Em Berlim, há quem tenha “soluções criativas” para a crise da habitação. Este documentário é sobre elas

Balolas Carvalho realizou The Radicals, documentário que mostra soluções para a crise da habitação, e que se estreia no P3.

Poucos dias depois de ter visto, em Portugal, pessoas serem repreendidas por estarem sentadas ao ar livre, Balolas Carvalho aterrou em Berlim e deu de caras com um protesto de 15 mil pessoas. Era Abril de 2021, pandemia de covid-19, e o choque, mais do que o aglomerado de pessoas, era o “fenómeno social”: uma portuguesa não está habituada a ver mobilizações tão surpreendentes, diz. 

Em causa estava a decisão do Tribunal Constitucional relativa ao “rent cap”, uma imposição feita pelo governo estatal, que congelava o aumento das rendas: os novos contratos não poderiam ultrapassar o limite imposto; os já estavam em vigor teriam de ser reduzidos para esse mesmo limite. Mas o tribunal decidiu que essa imposição era ilegal e os berlinenses, com a “cultura brutal de protesto e auto-organização” que lhes é característica, saíram à rua.

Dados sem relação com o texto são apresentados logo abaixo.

Lemma plotData_capped_witness :
  let s := running_app Js.exp_ref in
  length (plotData s) <= 5000 /\
  animationId s = Some 1%positive /\
  getCurrentSystem s = Some lif_model /\
  state s = Some lif.initialState /\
  length (plotData (fst (animate s))) <= 5000 /\
  time_ordered (plotData (fst (animate s))) = true /\
  length (plotData (frames 3 s)) <= 5000.
Proof.
  intros s.
  assert (Hcap : length (plotData s) <= 5000) by (vm_compute; lia).
  destruct (plotData_capped s 1%positive lif_model lif.initialState
              Hcap eq_refl eq_refl eq_refl)
    as (_ & _ & Hlen & Hordered & Hframes).
  split; [exact Hcap|]. do 3 (split; [reflexivity|]).
  split; [exact Hlen|]. split.
  - apply Hordered. vm_compute. reflexivity.
  - apply Hframes.
Defined.

(** The cap is reached, and eviction then holds the length: from the
    restart of the entry script's application the buffer has 4991 samples
    after 499 frames and still 4991 after 500 and 501, in time order. *)
Lemma plotData_saturates :
  let s := running_app Js.exp_ref in
  length (plotData (frames 499 s)) = 4991 /\
  length (plotData (frames 500 s)) = 4991 /\
  length (plotData (frames 501 s)) = 4991 /\
  time_ordered (plotData (frames 501 s)) = true.
Proof. vm_compute. repeat split; reflexivity. Qed.

(** C3, as stated, fails between the appends of one frame: in frame 500
    of the running application the buffer holds 4991 samples, the length
    test comes only after the loop, and the tenth append of the frame
    leaves 5001 samples in the buffer, one more than the cap. *)
Lemma plotData_exceeds_cap_within_frame :
  let s := frames 499 (running_app Js.exp_ref) in
  let pushed :=
    fst (animate_loop 10 lif_model (getParameters s) (options_dt s) s) in
  is_Some (animationId s) /\
  getCurrentSystem s = Some lif_model /\
  stepsPerFrame lif_model = 10 /\
  length (plotData s) = 4991 /\
  length (plotData pushed) = 5000 + 1 /\
  ~ length (plotData pushed) <= 5000.
Proof.
  intros s pushed.
  assert (Hlen : length (plotData pushed) = 5000 + 1)
    by (vm_compute; reflexivity).
  split; [vm_compute; eexists; reflexivity|].
  split; [vm_compute; reflexivity|].
  split; [reflexivity|].
  split; [vm_compute; reflexivity|].
  split; [exact Hlen|]. rewrite Hlen. lia.
Qed.

(** Inside such a frame the ten pushes take the buffer to 5001 samples
    before the length test removes ten of them. *)
Lemma plotData_before_splice :
  let s := frames 499 (running_app Js.exp_ref) in
  length (plotData (fst (animate_loop 10 lif_model (getParameters s)
                           (options_dt s) s))) = 5000 + 1.
Proof. vm_compute. reflexivity. Qed.

(** C5 (as amended): the loop does not validate the time step.  For
    every value of [dt], positive or not, each iteration replaces the live
    state by the result of the model's step function, and a frame returns
    normally with the state advanced by [stepsPerFrame] steps; no error is
    raised on account of [dt]. *)
Theorem animate_takes_any_dt (s : Simulator.t) (h : positive)
    (system : System) (st : State)
    (Hrun : animationId s = Some h)
    (Hsys : getCurrentSystem s = Some system)
    (Hst : state s = Some st) :
  (forall (params : list float) (dt : float),
     snd (animate_step system params dt s) = inr tt /\
     state (fst (animate_step system params dt s))
       = Some (simulate system params st dt)) /\
  snd (animate s) = inr tt /\
  state (fst (animate s))
    = Some (advance system (getParameters s) (options_dt s)
              (stepsPerFrame system) st).
Proof.
  split.
  - intros params dt. unfold animate_step, mbind, Exec_bind, this.
    by rewrite Hst.
  - by rewrite (animate_run s h system st Hrun Hsys Hst).
Qed.

Lemma animate_takes_any_dt_witness :
  let s := backwards_app Js.exp_ref in
  animationId s = Some 1%positive /\
  getCurrentSystem s = Some lif_model /\
  state s = Some lif.initialState /\
  PrimFloat.leb (options_dt s) 0 = true /\
  snd (animate s) = inr tt /\
  state (fst (animate s))
    = Some (advance lif_model (getParameters s) (options_dt s) 10
              lif.initialState).
Proof.
  intros s.
  destruct (animate_takes_any_dt s 1%positive lif_model lif.initialState
              eq_refl eq_refl eq_refl) as (_ & Hok & Hstate).
  do 3 (split; [reflexivity|]).
  split; [vm_compute; reflexivity|].
  split; [exact Hok | exact Hstate].
Defined.

(** C5, as stated, fails: a simulator constructed with [dt = -0.02] runs
    its frame without any error, and the frame replaces the live state
    (its time goes from [0] to ten steps back). *)
Lemma animate_accepts_negative_dt :
  let s := backwards_app Js.exp_ref in
  PrimFloat.leb (options_dt s) 0 = true /\
  snd (animate s) = inr tt /\
  state (fst (animate s)) <> state s /\
  PrimFloat.ltb (prop (default ∅ (state (fst (animate s)))) "t") 0 = true.
Proof.
  intros s. split; [vm_compute; reflexivity|].
  split; [vm_compute; reflexivity|].
  split; [|vm_compute; reflexivity].
  intros Hsame.
  apply (f_equal (fun o => prop (default ∅ o) "t")) in Hsame.
  vm_compute in Hsame. revert Hsame. float_neq.
Qed.

Lemma onSystemChange_run (key : string) (s : Simulator.t) :
  onSystemChange key s =
  match lookup_system (systems s) key with
  | Some system =>
      (mk (systems s) (options_dt s) (options_defaultSystem s) key None
          [sample (initialState system)] (Some (initialState system))
          (value <$> parameters system) (nextFrame s),
       inr tt)
  | None =>
      (mk (systems s) (options_dt s) (options_defaultSystem s) key None
          (plotData s) (state s) (sliders s) (nextFrame s),
       inl (TypeError "system.equation"))
  end.
Proof.
  destruct s as [sys d ds cur aid data sta sl nf].
  unfold onSystemChange, stop, reset, updateUIControls, restart,
    getCurrentSystem, mbind, Exec_bind, this, assign, throw.
  unfold set_sliders, set_currentSystemKey, set_animationId, set_state,
    set_plotData, deep_copy.
  destruct aid; destruct (lookup_system sys key) eqn:Hkey;
    simpl; rewrite ?Hkey; simpl; rewrite ?Hkey; reflexivity.
Qed.

(** C6 (as amended): selecting a model sets the current model key
    without checking it against the table.  For a key of the table the
    selection succeeds and resets the live state to a copy of the selected
    model's initial state (for an initial state that the JSON copy gives
    back as it is).  For a key that names no entry of the table the
    selection fails with a [TypeError], the current key having been
    overwritten with that key, and the live state is left as it was. *)
Theorem onSystemChange_resets (key : string) (s : Simulator.t) :
  let r := onSystemChange key s in
  currentSystemKey (fst r) = key /\
  match lookup_system (systems s) key with
  | Some system =>
      snd r = inr tt /\
      (json_safe_state (initialState system) = true ->
       state (fst r) = Some (initialState system))
  | None =>
      (exists what : string, snd r = inl (TypeError what)) /\
      state (fst r) = state s
  end.
Proof.
  cbn zeta. rewrite onSystemChange_run.
  destruct (lookup_system (systems s) key); simpl; eauto.
Qed.

Lemma onSystemChange_resets_witness :
  let s := fst (animate (running_app Js.exp_ref)) in
  lookup_system (systems s) "izhikevich_rs" = Some izhikevich_rs_model /\
  json_safe_state (initialState izhikevich_rs_model) = true /\
  currentSystemKey (fst (onSystemChange "izhikevich_rs" s))
  = "izhikevich_rs" /\
  state (fst (onSystemChange "izhikevich_rs" s))
  = Some izhikevich_rs.initialState.
Proof.
  intros s.
  assert (Hsafe : json_safe_state (initialState izhikevich_rs_model) = true)
    by (vm_compute; reflexivity).
  destruct (onSystemChange_resets "izhikevich_rs" s) as (Hkey & _ & Hstate).
  split; [reflexivity|]. split; [exact Hsafe|].
  split; [exact Hkey | exact (Hstate Hsafe)].
Defined.

(** C6, as stated, fails on both counts.  After one frame of the running
    application, selecting the registered model [izhikevich_rs] replaces
    the live state; and selecting the unregistered key [nope] raises a
    [TypeError] and leaves [nope] as the current model key in place of
    [lif]. *)
Lemma onSystemChange_no_validation :
  let s := fst (animate (running_app Js.exp_ref)) in
  currentSystemKey s = "lif" /\
  lookup_system (systems s) "izhikevich_rs" = Some izhikevich_rs_model /\
  snd (onSystemChange "izhikevich_rs" s) = inr tt /\
  state (fst (onSystemChange "izhikevich_rs" s)) <> state s /\
  lookup_system (systems s) "nope" = None /\
  snd (onSystemChange "nope" s) = inl (TypeError "system.equation") /\
  currentSystemKey (fst (onSystemChange "nope" s)) = "nope" /\
  currentSystemKey (fst (onSystemChange "nope" s)) <> currentSystemKey s.
Proof.
  intros s. do 3 (split; [reflexivity|]).
  split.
  { intros Hsame.
    apply (f_equal (fun o => prop (default ∅ o) "t")) in Hsame.
    vm_compute in Hsame. revert Hsame. float_neq. }
  do 3 (split; [reflexivity|]).
  vm_compute. discriminate.
Qed.

End SimulatorFacts.

(** ** The methods of the simulator, one equation each *)

Section SimulatorMethods.
Import Simulator.

Lemma start_run (s : Simulator.t) :
  start s =
  (match animationId s with
   | Some _ => s
   | None =>
       mk (systems s) (options_dt s) (options_defaultSystem s)
          (currentSystemKey s) (Some (nextFrame s)) (plotData s) (state s)
          (sliders s) (Pos.succ (nextFrame s))
   end, inr tt).
Proof. destruct s as [? ? ? ? [h|] ? ? ? ?]; reflexivity. Qed.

Foi neste contexto que Balolas, jornalista que se mudava para a capital alemã para trabalhar como correspondente, aterrou. Antes de ir, disse a si própria que não iria para Berlim sem a certeza de que teria casa: “Tinha visitado a cidade em 2016 e lembrava-me que os meus amigos tinham grandes processos burocráticos. Andavam meses, ou mesmos anos, à procura de um quarto. Só que aconteceu um milagre: no dia em que comecei a procurar encontrei um quarto — e ao quarto dia de procura encontrei uma casa por 600 euros, só para mim, com internet e uma varandinha.” A sua chegada ficou assim “marcada pelo assunto da habitação” — e tudo isso a inspirou.

Pouco tempo depois, foi convidada pelo The Radicals, “uma plataforma de storytelling e de amplificação de vozes de activistas, que nasce da Guerilla Foundation, uma fundação de filantropos que querem ajudar organizações de activistas”, para realizar este documentário (com o mesmo nome) que “não é só sobre a crise da habitação e acesso aos espaços comuns da cidade”, mas também — e sobretudo — sobre soluções, sobre aqueles que não estão dispostos a conformar-se.

“Agrada-me muito esta ideia de podermos contagiar os outros com esta sensação criativa”, diz, referindo-se à criatividade de Andrea Mineo, que usou um nome alemão para conseguir arrendar um apartamento; da cooperativa de moradores Spreefeld, que é “um oásis verde no meio da brutalidade dos prédios”; da campanha de expropriação Deutsche Wohnen & Co. Enteignen; e da rede de projectos culturais Space of Urgency.

Todos estes são “grupos ou pessoas que fizeram algo para ultrapassar o problema”, num momento em que o Estado, que “deveria ter a obrigação de garantir que todos os cidadãos estão a ter uma vida digna”, não o está a fazer. “Estamos num período em que estamos mesmo a ser convidados a ser criativos e a sentarmo-nos a discutir possibilidades”, acredita a realizadora. “O colectivismo vai ter de ressurgir, vamos ter de nos aperceber que precisamos de coexistir em solidariedade e em partilha para podermos prosperar”, continua.

O documentário, que se estreia no P3, pode ser fonte de “inspiração e motivação”, espera. “Recuso que aceitemos ser engolidos por esta selvajaria. Não pode faltar habitação acessível. Que haja espaço para rendas luxuosas, para as rendas médias, mas tem de haver espaço na cidade para todas as pessoas”, defende. “Estamos a ser escravos dos mercados e a criar cidades fantasma.”